褪黑激素对大鼠缺血/再灌注所致脑损伤的保护机制

目的：研究褪黑激素（melatonin, MT）对大鼠全脑缺血（20 min）再灌注后24 h海马CA1区诱导型一氧化氮合酶（inducible nitric oxide synthase , iNOS）的蛋白质水平和再灌注后48h海马CA1区TUNEL阳性细胞数的影响。方法：于大鼠“四动脉结扎法”全脑缺血（20 min）/再灌注后第0、1、2、6小时4个时间点分别腹腔注射MT2.5和10 mg*kg－1两个剂量，各组大鼠再灌后24 h后用免疫细胞化学法检测海马CA1区iNOS蛋白水平，用末端脱氧核糖核苷酸转移酶介导的dUTP缺口末端标记法（TDT mediated dUTP nick end labling, TUNEL）计算了各组大鼠再灌后48 h海马CA1区TUNEL阳性细胞数。结果：MT2.5 mg*kg－1和10 mg*kg－1两个剂量于大鼠全脑缺血（20 min）/再灌注后第0、1、2、6小时4个时间点分别腹腔注射可降低再灌注24 h大鼠海马CA1区iNOS的蛋白水平，并减少再灌注48 h海马CA1区TUNEL阳性细胞数。结论：降低iNOS的蛋白质水平可能是MT对缺血敏感区神经细胞发挥保护效应的机制之一。

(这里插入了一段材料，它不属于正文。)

(** X1.  An invocation on a non-empty path changes the local disk only
    through its one [fs.unlinkSync] call on the path it was given, whatever
    that call does: afterwards the disk is the one that call left when the
    catch block was entered, and otherwise the disk as the upload left it.
    So every file that [fs.unlinkSync] of this path leaves alone is left
    alone by the invocation, and the invocation creates none. *)
Theorem handoff_touches_only_its_own_path
    (p : jsval) (d : gset string) (untouched : string -> Prop) :
  truthy p = true ->
  (forall d' q, untouched q -> (q ∈ disk_after (fs_unlinkSync p d') <-> q ∈ d')) ->
  let o := uploadToCloudinary_with fs_unlinkSync cloud p d in
  (forall q, untouched q -> (q ∈ disk_after o <-> q ∈ meanwhile cloud d))
  /\ disk_after o =
       (if enters_catch cloud p d
        then disk_after (fs_unlinkSync p (meanwhile cloud d))
        else meanwhile cloud d).
Proof.
  intros Hp Hframe o. subst o.
  destruct (enters_catch cloud p d) eqn:Hc.
  - destruct (run_with_catch p d Hp Hc) as [_ Hdisk]. rewrite Hdisk.
    split; [| reflexivity]. intros q Hq. apply Hframe. exact Hq.
  - destruct (run_with_skip p d Hp Hc) as [Hdisk _]. rewrite Hdisk.
    split; [| reflexivity]. intros q Hq. reflexivity.
Qed.

(** X5.  Whatever [fs.unlinkSync] may throw, an invocation throws exactly
    when its catch block is entered and the deletion there throws, and what
    it throws is the deletion's error: the reason of a rejected upload and
    the TypeError of reading [.url] never reach the caller. *)
Theorem handoff_throws_only_deletion_errors (p : jsval) (d : gset string) (e : exn) :
  result (uploadToCloudinary_with fs_unlinkSync cloud p d) = Abrupt e <->
  truthy p = true
  /\ enters_catch cloud p d = true
  /\ result (fs_unlinkSync p (meanwhile cloud d)) = Abrupt e.
Proof.
  split.
  - intros Hres. destruct (truthy p) eqn:Hp.
    + destruct (enters_catch cloud p d) eqn:Hc.
      * destruct (run_with_catch p d Hp Hc) as [Hr _]. rewrite Hr in Hres.
        destruct (result (fs_unlinkSync p (meanwhile cloud d))) as [u|e'];
          [discriminate Hres |].
        injection Hres as ->. repeat split.
      * destruct (run_with_skip p d Hp Hc) as [_ [response Hr]].
        rewrite Hr in Hres. discriminate Hres.
    + rewrite (run_with_falsy p d Hp) in Hres. discriminate Hres.
  - intros (Hp & Hc & Hu).
    destruct (run_with_catch p d Hp Hc) as [Hr _]. rewrite Hr, Hu. reflexivity.
Qed.

End HandoffAnyFs.

Lemma handoff_touches_only_its_own_path_other_file :
  let d : gset string := {[avatar_path]} ∪ {[other_file]} in
  let o := uploadToCloudinary_with unlinkSync (always_rejects network_error)
                                   (JStr avatar_path) d in
  (forall q, q = other_file ->
     (q ∈ disk_after o <-> q ∈ meanwhile (always_rejects network_error) d))
  /\ disk_after o =
       (if enters_catch (always_rejects network_error) (JStr avatar_path) d
        then disk_after (unlinkSync (JStr avatar_path)
                                    (meanwhile (always_rejects network_error) d))
        else meanwhile (always_rejects network_error) d).
Proof.
  intros d.
  assert (Hframe : forall d' q, q = other_file ->
            (q ∈ disk_after (unlinkSync (JStr avatar_path) d') <-> q ∈ d')).
  { intros d' q ->. apply unlinkSync_disk. discriminate. }
  exact (handoff_touches_only_its_own_path unlinkSync (always_rejects network_error)
           (JStr avatar_path) d (fun q => q = other_file) eq_refl Hframe).
Defined.

(** ** What the token methods sign *)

The mechanism of protective effects of melatonin on global ischemia/reperfusion induced brain injury in rats

Objective: To study the effects of melatonin（MT） on inducible nitric oxide synthase (iNOS) expression in hippocampal CA1 at 24 hours and TDT-mediated dUPT nick end labling (TUNEL) positive cells in hippocampal CA1 at 48 hours after global ischemia（20 min）/ reperfusion in rats. Methods: MT was injected intraperitoneally at 0 h, 1 h, 2 h and 6 h after ischemia（20 min） induced by the“occlusion of four arteries”, 2.5 mg*kg－1 or 10 mg*kg－1 each time, respectively. Researching the expression of iNOS in hippocampal CA1 with the immunocytochemistry method 24 hours after reperfusion and the number of TUNEL positive cells in hippocampal CA1 48 hours after reperfusion utilizing TUNEL. Results: At these doses, MT could decrease iNOS expression in hippocampal CA1 at 24　h after global ischemia （20 min）/reperfusion and the number of TUNEL cells in hippocampal CA1 at 48h after reperfusion in rats. Conclusion: Decreasing the expression of deleterious iNOS maybe one of the mechanisms involved in protective action of MT on ischemia-vulnerable brain region.